[Stored data]
● ● ●
(* ===== verification/HeapCollect.v ===== *)
(** [Heap::collect], [forward_for_gc], [verify_after_collection] and
    [alloc_reference] of [rex-engine/src/memory/heap.rs], in the phases of the
    code: mark (HeapTrace), choose destinations (HeapStress), record the
    forwarding pointers, relocate the roots, copy the cells, and install the new
    slots. *)

From S2P Require Import Prelude Span Types Syntax Errors Heap HeapTrace HeapStress.

(** * Definitions *)

(** [for (live_index, (pointer, _)) in live.iter().enumerate()]: the forwarding
    table, with the new epoch in each entry. *)
Fixpoint install_forwarding (h : Heap) (next_epoch : Z) (destinations : list nat)
    (live_index : nat) (live : list (InternalPtr * Cell)) (forwarding : list (option InternalPtr))
  : exec (list (option InternalPtr)) :=
  match live with
  | [] => Ok forwarding
  | (pointer, _) :: live =>
      let? _ := get_slot_checked h pointer in
      let? destination := index_vec destinations live_index in
      let? index := u32_try_from destination in
      let? forwarding :=
        store_vec forwarding (ptr_index pointer) (Some (mkPtr (h_id h) index next_epoch)) in
      install_forwarding h next_epoch destinations (S live_index) live forwarding
  end.

Definition forward_for_gc (h : Heap) (forwarding : list (option InternalPtr)) (p : InternalPtr)
  : exec InternalPtr :=
  let? _ := get_slot_checked h p in
  match mjoin (forwarding !! ptr_index p) with
  | Some q => Ok q
  | None => raise (Internal "copying GC forwarding pointer missing")
  end.

(** [relocated_runtime_roots]: the occupied root slots with their new pointers. *)
Fixpoint relocate_roots (h : Heap) (forwarding : list (option InternalPtr)) (index : nat)
    (roots : list RootSlot) : exec (list (nat * InternalPtr)) :=
  match roots with
  | [] => Ok []
  | root :: roots =>
      match rslot_pointer root with
      | None => relocate_roots h forwarding (S index) roots
      | Some p =>
          let? q := forward_for_gc h forwarding p in
          let? rest := relocate_roots h forwarding (S index) roots in
          Ok ((index, q) :: rest)
      end
  end.
(* ===== verification/HeapSafety.v ===== *)
(** Safety of the heap of [rex-engine/src/memory/heap.rs]: its invariant, the
    root table as a map from tokens to pointers, and what collection and
    allocation promise to code that holds tokens. *)

From S2P Require Import Prelude Span Types Syntax Errors Heap HeapTrace HeapStress HeapCollect.

(** * The invariant *)

Record heap_inv (h : Heap) : Prop := {
  inv_closed : closed h;
  inv_slots : Forall (fun s => slot_generation s = collection_epoch h /\ is_Some (slot_cell s)) (slots h);
  inv_epoch : (0 <= collection_epoch h <= u64_max)%Z;
  inv_length : (Z.of_nat (length (slots h)) <= u32_modulus)%Z;
  inv_free_nodup : NoDup (free_runtime_root_list h);
  inv_free : forall i, i ∈ free_runtime_root_list h <->
                exists g, runtime_roots h !! i = Some (mkRootSlot g None) }.

(** The root table as a map: [live_root h r p] says that the token [r] stands
    for [p]. *)
Definition live_root (h : Heap) (r : RootedPtr) (p : InternalPtr) : Prop :=
  root_heap_id r = h_id h /\
  runtime_roots h !! root_slot r = Some (mkRootSlot (root_generation r) (Some p)).

Lemma live_root_dec h r : (exists p, live_root h r p) \/ ~ (exists p, live_root h r p).
Proof.
  unfold live_root. destruct (decide (root_heap_id r = h_id h)) as [Hid|]; [|naive_solver].
  destruct (runtime_roots h !! root_slot r) as [[g [p|]]|]; [|naive_solver..].
  destruct (decide (g = root_generation r)) as [->|]; naive_solver.
Qed.

(** Two heaps that differ in their root tables only. *)
Definition same_store (h h' : Heap) : Prop :=
  exists roots free, h' = set_roots roots free h.

Lemma same_store_refl h : same_store h h.
Proof. exists (runtime_roots h), (free_runtime_root_list h). by destruct h. Qed.

Lemma same_store_trans h h' h'' : same_store h h' -> same_store h' h'' -> same_store h h''.
Proof. intros (r & f & ->) (r' & f' & ->). by exists r', f'. Qed.

Lemma same_store_cell_at h h' : same_store h h' -> forall p, cell_at h' p = cell_at h p.
Proof. by intros (r & f & ->). Qed.

Lemma Heap_new_inv id : heap_inv (Heap_new id).
Proof.
  assert (Hreach : forall p, ~ reach (Heap_new id) p).
  { intros p. induction 1 as [p Hp|]; [|done]. by apply elem_of_nil in Hp. }
  split; simpl.
  - intros p Hp. by destruct (Hreach p).
  - constructor.
  - unfold u64_max. lia.
  - unfold u32_modulus. lia.
  - constructor.
  - intros i. rewrite elem_of_nil, lookup_nil. naive_solver.
Qed.

(** * Tokens and reachability *)

Lemma live_root_pointers h p : p ∈ root_pointers h <-> exists r, live_root h r p.
Proof.
  unfold root_pointers, live_root. rewrite list_elem_of_omap. split.
  - intros ([g p'] & Hr & Hp). simpl in Hp. subst. apply list_elem_of_lookup in Hr as [i Hi].
    by exists (mkRoot (h_id h) i g).
  - intros (r & _ & Hr). exists (mkRootSlot (root_generation r) (Some p)).
    split; [by eapply list_elem_of_lookup_2|done].
Qed.

Lemma live_root_fun h r p q : live_root h r p -> live_root h r q -> p = q.
Proof. unfold live_root. naive_solver. Qed.

Lemma live_root_slot_inj h r r' p q :
  live_root h r p -> live_root h r' q -> root_slot r = root_slot r' -> r = r'.
Proof.
  intros [H1 H2] [H3 H4] Hs. destruct r, r'; simpl in *. subst. simplify_eq. done.
Qed.

Lemma live_root_reach h r p : live_root h r p -> reach h p.
Proof. intros H. apply reach_root, live_root_pointers. eauto. Qed.

(** Reachability depends on the tokens' pointers and on the cells only. *)
Lemma reach_mono h h' :
  (forall p, p ∈ root_pointers h' -> reach h p) ->
  (forall p c, cell_at h' p = Some c -> is_Some (cell_at h p) -> cell_at h p = Some c) ->
  closed h -> forall p, reach h' p -> reach h p.
Proof.
  intros Hr Hc Hcl p. induction 1 as [p Hp|p c q Hp IH Hpc Hq]; [by apply Hr|].
  apply (reach_edge h p c q); auto.
Qed.

Lemma closed_roots h h' :
  same_store h h' -> closed h ->
  (forall p, p ∈ root_pointers h' -> reach h p) -> closed h'.
Proof.
  intros Hs Hcl Hr p Hp. rewrite (same_store_cell_at h h') by done. apply Hcl.
  revert p Hp. apply reach_mono; [done| |done]. intros p c. by rewrite (same_store_cell_at h h').
Qed.

(** Adding a valid pointer whose edges are valid keeps a heap closed when all its
    cells have valid edges; for this the weaker notion below is enough. *)
Inductive reach_from (h : Heap) (p : InternalPtr) : InternalPtr -> Prop :=
  | from_refl : reach_from h p p
  | from_edge q c r : reach_from h p q -> cell_at h q = Some c -> r ∈ pointers c -> reach_from h p r.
● ● ●
*REQUIRED ACTION*
Retype every record without alteration.

*REPLY*
(* ===== verification/HeapCollect.v ===== *)
(** [Heap::collect], [forward_for_gc], [verify_after_collection] and
    [alloc_reference] of [rex-engine/src/memory/heap.rs], in the phases of the
    code: mark (HeapTrace), choose destinations (HeapStress), record the
    forwarding pointers, relocate the roots, copy the cells, and install the new
    slots. *)

From S2P Require Import Prelude Span Types Syntax Errors Heap HeapTrace HeapStress.

(** * Definitions *)

(** [for (live_index, (pointer, _)) in live.iter().enumerate()]: the forwarding
    table, with the new epoch in each entry. *)
Fixpoint install_forwarding (h : Heap) (next_epoch : Z) (destinations : list nat)
    (live_index : nat) (live : list (InternalPtr * Cell)) (forwarding : list (option InternalPtr))
  : exec (list (option InternalPtr)) :=
  match live with
  | [] => Ok forwarding
  | (pointer, _) :: live =>
      let? _ := get_slot_checked h pointer in
      let? destination := index_vec destinations live_index in
      let? index := u32_try_from destination in
      let? forwarding :=
        store_vec forwarding (ptr_index pointer) (Some (mkPtr (h_id h) index next_epoch)) in
      install_forwarding h next_epoch destinations (S live_index) live forwarding
  end.

Definition forward_for_gc (h : Heap) (forwarding : list (option InternalPtr)) (p : InternalPtr)
  : exec InternalPtr :=
  let? _ := get_slot_checked h p in
  match mjoin (forwarding !! ptr_index p) with
  | Some q => Ok q
  | None => raise (Internal "copying GC forwarding pointer missing")
  end.

(** [relocated_runtime_roots]: the occupied root slots with their new pointers. *)
Fixpoint relocate_roots (h : Heap) (forwarding : list (option InternalPtr)) (index : nat)
    (roots : list RootSlot) : exec (list (nat * InternalPtr)) :=
  match roots with
  | [] => Ok []
  | root :: roots =>
      match rslot_pointer root with
      | None => relocate_roots h forwarding (S index) roots
      | Some p =>
          let? q := forward_for_gc h forwarding p in
          let? rest := relocate_roots h forwarding (S index) roots in
          Ok ((index, q) :: rest)
      end
  end.
(* ===== verification/HeapSafety.v ===== *)
(** Safety of the heap of [rex-engine/src/memory/heap.rs]: its invariant, the
    root table as a map from tokens to pointers, and what collection and
    allocation promise to code that holds tokens. *)

From S2P Require Import Prelude Span Types Syntax Errors Heap HeapTrace HeapStress HeapCollect.

(** * The invariant *)

Record heap_inv (h : Heap) : Prop := {
  inv_closed : closed h;
  inv_slots : Forall (fun s => slot_generation s = collection_epoch h /\ is_Some (slot_cell s)) (slots h);
  inv_epoch : (0 <= collection_epoch h <= u64_max)%Z;
  inv_length : (Z.of_nat (length (slots h)) <= u32_modulus)%Z;
  inv_free_nodup : NoDup (free_runtime_root_list h);
  inv_free : forall i, i ∈ free_runtime_root_list h <->
                exists g, runtime_roots h !! i = Some (mkRootSlot g None) }.

(** The root table as a map: [live_root h r p] says that the token [r] stands
    for [p]. *)
Definition live_root (h : Heap) (r : RootedPtr) (p : InternalPtr) : Prop :=
  root_heap_id r = h_id h /\
  runtime_roots h !! root_slot r = Some (mkRootSlot (root_generation r) (Some p)).

Lemma live_root_dec h r : (exists p, live_root h r p) \/ ~ (exists p, live_root h r p).
Proof.
  unfold live_root. destruct (decide (root_heap_id r = h_id h)) as [Hid|]; [|naive_solver].
  destruct (runtime_roots h !! root_slot r) as [[g [p|]]|]; [|naive_solver..].
  destruct (decide (g = root_generation r)) as [->|]; naive_solver.
Qed.

(** Two heaps that differ in their root tables only. *)
Definition same_store (h h' : Heap) : Prop :=
  exists roots free, h' = set_roots roots free h.

Lemma same_store_refl h : same_store h h.
Proof. exists (runtime_roots h), (free_runtime_root_list h). by destruct h. Qed.

Lemma same_store_trans h h' h'' : same_store h h' -> same_store h' h'' -> same_store h h''.
Proof. intros (r & f & ->) (r' & f' & ->). by exists r', f'. Qed.

Lemma same_store_cell_at h h' : same_store h h' -> forall p, cell_at h' p = cell_at h p.
Proof. by intros (r & f & ->). Qed.

Lemma Heap_new_inv id : heap_inv (Heap_new id).
Proof.
  assert (Hreach : forall p, ~ reach (Heap_new id) p).
  { intros p. induction 1 as [p Hp|]; [|done]. by apply elem_of_nil in Hp. }
  split; simpl.
  - intros p Hp. by destruct (Hreach p).
  - constructor.
  - unfold u64_max. lia.
  - unfold u32_modulus. lia.
  - constructor.
  - intros i. rewrite elem_of_nil, lookup_nil. naive_solver.
Qed.

(** * Tokens and reachability *)

Lemma live_root_pointers h p : p ∈ root_pointers h <-> exists r, live_root h r p.
Proof.
  unfold root_pointers, live_root. rewrite list_elem_of_omap. split.
  - intros ([g p'] & Hr & Hp). simpl in Hp. subst. apply list_elem_of_lookup in Hr as [i Hi].
    by exists (mkRoot (h_id h) i g).
  - intros (r & _ & Hr). exists (mkRootSlot (root_generation r) (Some p)).
    split; [by eapply list_elem_of_lookup_2|done].
Qed.

Lemma live_root_fun h r p q : live_root h r p -> live_root h r q -> p = q.
Proof. unfold live_root. naive_solver. Qed.

Lemma live_root_slot_inj h r r' p q :
  live_root h r p -> live_root h r' q -> root_slot r = root_slot r' -> r = r'.
Proof.
  intros [H1 H2] [H3 H4] Hs. destruct r, r'; simpl in *. subst. simplify_eq. done.
Qed.

Lemma live_root_reach h r p : live_root h r p -> reach h p.
Proof. intros H. apply reach_root, live_root_pointers. eauto. Qed.

(** Reachability depends on the tokens' pointers and on the cells only. *)
Lemma reach_mono h h' :
  (forall p, p ∈ root_pointers h' -> reach h p) ->
  (forall p c, cell_at h' p = Some c -> is_Some (cell_at h p) -> cell_at h p = Some c) ->
  closed h -> forall p, reach h' p -> reach h p.
Proof.
  intros Hr Hc Hcl p. induction 1 as [p Hp|p c q Hp IH Hpc Hq]; [by apply Hr|].
  apply (reach_edge h p c q); auto.
Qed.

Lemma closed_roots h h' :
  same_store h h' -> closed h ->
  (forall p, p ∈ root_pointers h' -> reach h p) -> closed h'.
Proof.
  intros Hs Hcl Hr p Hp. rewrite (same_store_cell_at h h') by done. apply Hcl.
  revert p Hp. apply reach_mono; [done| |done]. intros p c. by rewrite (same_store_cell_at h h').
Qed.

(** Adding a valid pointer whose edges are valid keeps a heap closed when all its
    cells have valid edges; for this the weaker notion below is enough. *)
Inductive reach_from (h : Heap) (p : InternalPtr) : InternalPtr -> Prop :=
  | from_refl : reach_from h p p
  | from_edge q c r : reach_from h p q -> cell_at h q = Some c -> r ∈ pointers c -> reach_from h p r.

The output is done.